**TASK DESCRIPTION**. Report back each line of the records that contains the string "pipeline".
┄┄┄┄┄┄
(** * Alert ingestion pipeline of the Twistcasterlive weather server

    Shallow embedding of the alert pipeline of [server.js]: the TTL
    response cache, [parsePolygon], [pointInPolygon], [parseAtom] (with
    the geocode decoder) and the [/api/alerts] handler.

    Conventions of the embedding:
    - JavaScript strings are [string] (Stdlib); the text handled is 7-bit
      ASCII, as in the NWS feeds.  Characters of code 128 and above are
      treated as uncased and as non-whitespace.
    - JavaScript numbers are modelled as exact rationals [Q] (the value a
      decimal literal denotes, before rounding to binary64); [NaN] and
      the infinities that [parseFloat] can produce are explicit.
    - The regular expressions of the source are written as terms of a
      small regex syntax, interpreted by a backtracking matcher with the
      ECMAScript semantics (leftmost match, greedy / lazy quantifiers,
      quantifier iterations that match the empty string fail). *)

From Stdlib Require Import Ascii String QArith Qabs Qround Lqa.
From stdpp Require Import gmap strings list.

Open Scope string_scope.
Open Scope list_scope.
Open Scope nat_scope.

(* ------------------------------------------------------------------ *)
(** ** Characters and string primitives *)

Module JsStr.

Definition code (a : ascii) : nat := nat_of_ascii a.

(** [String.prototype.toUpperCase] on one character. *)
Definition up (a : ascii) : ascii :=
  let n := code a in
  if (97 <=? n) && (n <=? 122) then ascii_of_nat (n - 32) else a.

(** [String.prototype.toLowerCase] on one character. *)
Definition low (a : ascii) : ascii :=
  let n := code a in
  if (65 <=? n) && (n <=? 90) then ascii_of_nat (n + 32) else a.

(** The [WhiteSpace] and [LineTerminator] characters of ECMAScript
    ([\s] in a regex, and what [trim] removes): TAB, LF, VT, FF, CR, SP. *)
Definition is_space (a : ascii) : bool :=
  let n := code a in
  (9 <=? n) && (n <=? 13) || (n =? 32).

(** [LineTerminator]: what [.] does not match. *)
Definition is_line_term (a : ascii) : bool :=
  let n := code a in (n =? 10) || (n =? 13).

Definition is_digit (a : ascii) : bool :=
  let n := code a in (48 <=? n) && (n <=? 57).
(** * The iframe message protocol of [app/utils/mcp.ts]

    A shallow embedding of the child-side protocol: the Sender
    ([sendMcpMessage]), the Lifecycle Initializer ([useMcpUiInit]) and the
    Render-Data Waiter ([waitForRenderData]), together with the part of the
    browser they run against: [window.parent], [postMessage], the list of
    ['message'] listeners, promises and the console.

    The code is single-threaded and event-driven, so a browser window is a
    record that is threaded through a small state-and-exception monad.
    Closures registered as listeners are stored defunctionalised: the
    variables a [handleMessage] closure captures are the arguments of its
    constructor. *)

From stdpp Require Import base option list gmap strings pretty.
From Stdlib Require Import ZArith.

Open Scope string_scope.
Open Scope list_scope.
Set Warnings "-register-all".

(** ** Values *)

(** The values that travel in a message event (structured-clone data), the
    [Error] objects the code creates and the exceptions the engine raises.
    A number is an integer or [NaN]; the protocol does no arithmetic. *)
Inductive value : Type :=
  | VUndefined
  | VNull
  | VBool (b : bool)
  | VNum (n : Z)
  | VNaN
  | VStr (s : string)
  | VArr (items : list value)
  | VObj (fields : list (string * value))
  | VError (name message : string).

(** An evaluation either completes with a result or throws. *)
Inductive completion (A : Type) : Type :=
  | Normal (a : A)
  | Throw (e : value).
Arguments Normal {A} a.
Arguments Throw {A} e.

Definition TypeError (message : string) : value := VError "TypeError" message.

(** [if (v)]: the falsy values are [undefined], [null], [false], [0], [NaN]
    and the empty string. *)
Definition truthy (v : value) : bool :=
  match v with
  | VUndefined | VNull | VNaN => false
  | VBool b => b
  | VNum n => negb (n =? 0)%Z
  | VStr s => negb (String.eqb s "")
  | VArr _ | VObj _ | VError _ _ => true
  end.
Lemma count_up_order :
  respects session_order
    (n <- gets status_count ;; modify (set_status_count (n + 1))).
Proof. intros w. apply order_count_up. Qed.

Lemma status_handler_order (data : string) :
  respects session_order (parse_status_and_dispatch data).
Proof.
  unfold parse_status_and_dispatch.
  apply respects_bind; [order|]. intros decoded.
  apply respects_bind; [order|]. intros status.
  apply respects_bind; [unfold_listener; order|]. intros matched.
  apply respects_bind.
  - destruct matched; [|order].
    intros w. unfold bind at 1, gets. unfold bind at 1, modify.
    eapply session_order_trans; [apply order_count_up|].
    generalize (set_status_count (status_count w + 1) w). clear w.
    change (respects session_order
              (stop <- should_stop ;;
               if stop then modify (set_running false) ;; ret (Return (PyBool false))
               else emit_status status data)).
    unfold_listener. order. all: apply build_row_order.
  - intros r. unfold_listener. order.
Qed.

Lemma handle_message_order (r : Recognizer) (data : string) :
  respects session_order (handle_message r data).
Proof.
  unfold handle_message. apply respects_bind; [order|]. intros _.
  destruct (handler_method r).
  - apply status_handler_order.
  - unfold_listener. order.
  - unfold_listener. order.
  - unfold_listener. order.
  - unfold_listener. order.
Qed.

Lemma dispatch_order (rs : list Recognizer) (data : string) :
  respects session_order (dispatch rs data).
Proof.
  induction rs as [|r rs IH]; simpl; [apply respects_ret|].
  unfold call_match. apply respects_bind; [order|]. intros m.
  destruct m; [|exact IH].
  apply respects_bind; [apply handle_message_order|]. intros; order.
Qed.

Lemma on_data_order (data : string) : respects session_order (on_data data).
Proof.
  unfold on_data. apply respects_bind; [order|]. intros first.
  apply respects_bind; [unfold_listener; order|]. intros _.
  apply respects_bind; [unfold_listener; order|]. intros stop.
  destruct stop; [order|apply dispatch_order].
Qed.

Lemma stream_filter_order (events : list transport_event) :
  respects session_order (stream_filter events).
Proof.
  induction events as [|ev events IH]; simpl; [apply respects_ret|].
  destruct ev.
  - apply respects_bind; [order|]. intros _.
    apply respects_bind; [apply on_data_order|]. intros r.
    destruct (is_False r); [order|exact IH].
  - apply respects_bind; [unfold_listener; order|]. intros r.
    destruct (is_False r); [order|exact IH].
  - apply respects_bind; [unfold_listener; order|]. intros r.
    destruct (is_False r); [order|exact IH].
  - order.
Qed.

Lemma session_iteration_order (events : list transport_event) :
  respects session_order (session_iteration events).
Proof.
  unfold session_iteration, log, sleep.
  apply respects_bind.
  - apply respects_try_except.
    + apply respects_bind; [|intros; order].
      apply respects_try_except.
      * apply respects_bind; [order|]. intros _. apply stream_filter_order.
      * intros e h Hh. destruct e; inversion Hh; subst. order.
    + intros e h Hh. destruct e; inversion Hh; subst; order.
  - intros _. order.
Qed.

(** X9: nothing in a session is undone.  Whatever the transport delivers
    over any number of connection attempts, the session loop leaves the
    options as they are, never restarts a stopped listener, never lowers
    the status counter, and only adds to the output, the log, the sleeps
    and the recognizer calls made so far. *)
Theorem X9_session_only_moves_forward
        (attempts : list (list transport_event)) (w : World) :
  session_order w (process_tweets_loop attempts w).2.
Proof.
  revert w. induction attempts as [|events attempts IH]; intros w; simpl.
  - unfold bind, gets. destruct (running w); apply session_order_refl.
  - unfold bind at 1, gets. destruct (running w); [|apply session_order_refl].
    unfold bind.
    pose proof (session_iteration_order events w) as Hs.
    destruct (session_iteration events w) as [[u|e] w1]; simpl in Hs; [|exact Hs].
    eapply session_order_trans; [exact Hs|apply IH].
Qed.

End SessionOrder.

(** ** How the session loop ends *)

Section LoopOutcome.

Context `{Collaborators}.

Lemma session_iteration_ok (events : list transport_event) (w : World) :
  (session_iteration events w).1 = Ok ().
Proof.
  rewrite session_iteration_eq.
  destruct (stream_filter events _) as [[u|e] w1]; [reflexivity|].
  destruct e; reflexivity.
Qed.

Lemma loop_outcome (attempts : list (list transport_event)) :
  forall w : World,
    (process_tweets_loop attempts w).1
    = Ok (if running (process_tweets_loop attempts w).2
          then AwaitingTransport else Exited).
Proof.
  induction attempts as [|events attempts IH]; intros w.
  - simpl. unfold bind, gets. destruct (running w) eqn:Hr; simpl; rewrite Hr; reflexivity.
  - destruct (running w) eqn:Hr.
    + rewrite loop_step by exact Hr. apply IH.
    + rewrite loop_exited by exact Hr. simpl. rewrite Hr. reflexivity.
Qed.

Lemma loop_exited_prefix (attempts more : list (list transport_event)) :
  forall w : World,
    (process_tweets_loop attempts w).1 = Ok Exited ->
    process_tweets_loop (attempts ++ more) w = process_tweets_loop attempts w.
Proof.
  induction attempts as [|events attempts IH]; intros w Hex.
  - simpl in Hex. unfold bind, gets in Hex.
    destruct (running w) eqn:Hr; [discriminate Hex|].
    rewrite !loop_exited by exact Hr. reflexivity.
  - destruct (running w) eqn:Hr.
    + cbn [app]. rewrite !loop_step by exact Hr.
      rewrite loop_step in Hex by exact Hr. apply IH, Hex.
    + rewrite !loop_exited by exact Hr. reflexivity.
Qed.
(** * Rida source modules: extraction engine

    A shallow embedding of the regex-based source modules of the
    repository (ReadNovelFull, its readwn.com revision, and the two
    MangaPill revisions), with the properties the specification states
    about them.

    Conventions.
    - A JavaScript string is the list of its UTF-16 code units, each a [Z].
    - In the string literals of this file the backquote character stands
      for the double quote (code unit 34); [js] performs the substitution.
      No literal of the source contains a backquote of its own.
    - Regular expressions are written with the text they have in the
      source and turned into syntax trees by [parse]. *)

From Stdlib Require Import String Ascii List ZArith Lia Bool Arith.
From Stdlib Require Import Numbers.DecimalString.
Import ListNotations.
Open Scope Z_scope.

(** ** JavaScript strings *)

Definition jsstring := list Z.

Abbreviation len := (@List.length Z).

Definition code (a : ascii) : Z :=
  let n := Z.of_N (N_of_ascii a) in if n =? 96 then 34 else n.

Fixpoint js (s : string) : jsstring :=
  match s with
  | EmptyString => []
  | String a s' => code a :: js s'
  end.

Definition nl : Z := 10.

Fixpoint str_eqb (a b : jsstring) : bool :=
  match a, b with
  | [], [] => true
  | x :: a', y :: b' => (x =? y) && str_eqb a' b'
  | _, _ => false
  end.

(** [s.startsWith(p)] *)
Fixpoint startsWith (p s : jsstring) : bool :=
  match p, s with
  | [], _ => true
  | x :: p', y :: s' => (x =? y) && startsWith p' s'
  | _ :: _, [] => false
  end.

(** [s.includes(p)] *)
Fixpoint includes (p s : jsstring) : bool :=
  startsWith p s ||
  match s with
  | [] => false
  | _ :: s' => includes p s'
  end.

(** WhiteSpace and LineTerminator code points: the set [\s] matches and
    [trim] strips. *)
Definition is_line_terminator (c : Z) : bool :=
  (c =? 10) || (c =? 13) || (c =? 8232) || (c =? 8233).

Definition is_space (c : Z) : bool :=
  ((9 <=? c) && (c <=? 13)) || (c =? 32) || (c =? 160) || (c =? 5760)
  || ((8192 <=? c) && (c <=? 8202)) || (c =? 8232) || (c =? 8233)
  || (c =? 8239) || (c =? 8287) || (c =? 12288) || (c =? 65279).

Fixpoint trimStart (s : jsstring) : jsstring :=
  match s with
  | [] => []
  | c :: s' => if is_space c then trimStart s' else s
  end.

Definition trimEnd (s : jsstring) : jsstring := rev (trimStart (rev s)).

Definition trim (s : jsstring) : jsstring := trimEnd (trimStart s).

(** A JavaScript value that is a string or [undefined]; [truthy] is
    the test an [if] or [&&] applies to it. *)
Definition truthy (v : option jsstring) : bool :=
  match v with
  | Some (_ :: _) => true
  | _ => false
  end.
┄┄┄┄┄┄
**COMPLETED EXERCISE**.
(** * Alert ingestion pipeline of the Twistcasterlive weather server
    Shallow embedding of the alert pipeline of [server.js]: the TTL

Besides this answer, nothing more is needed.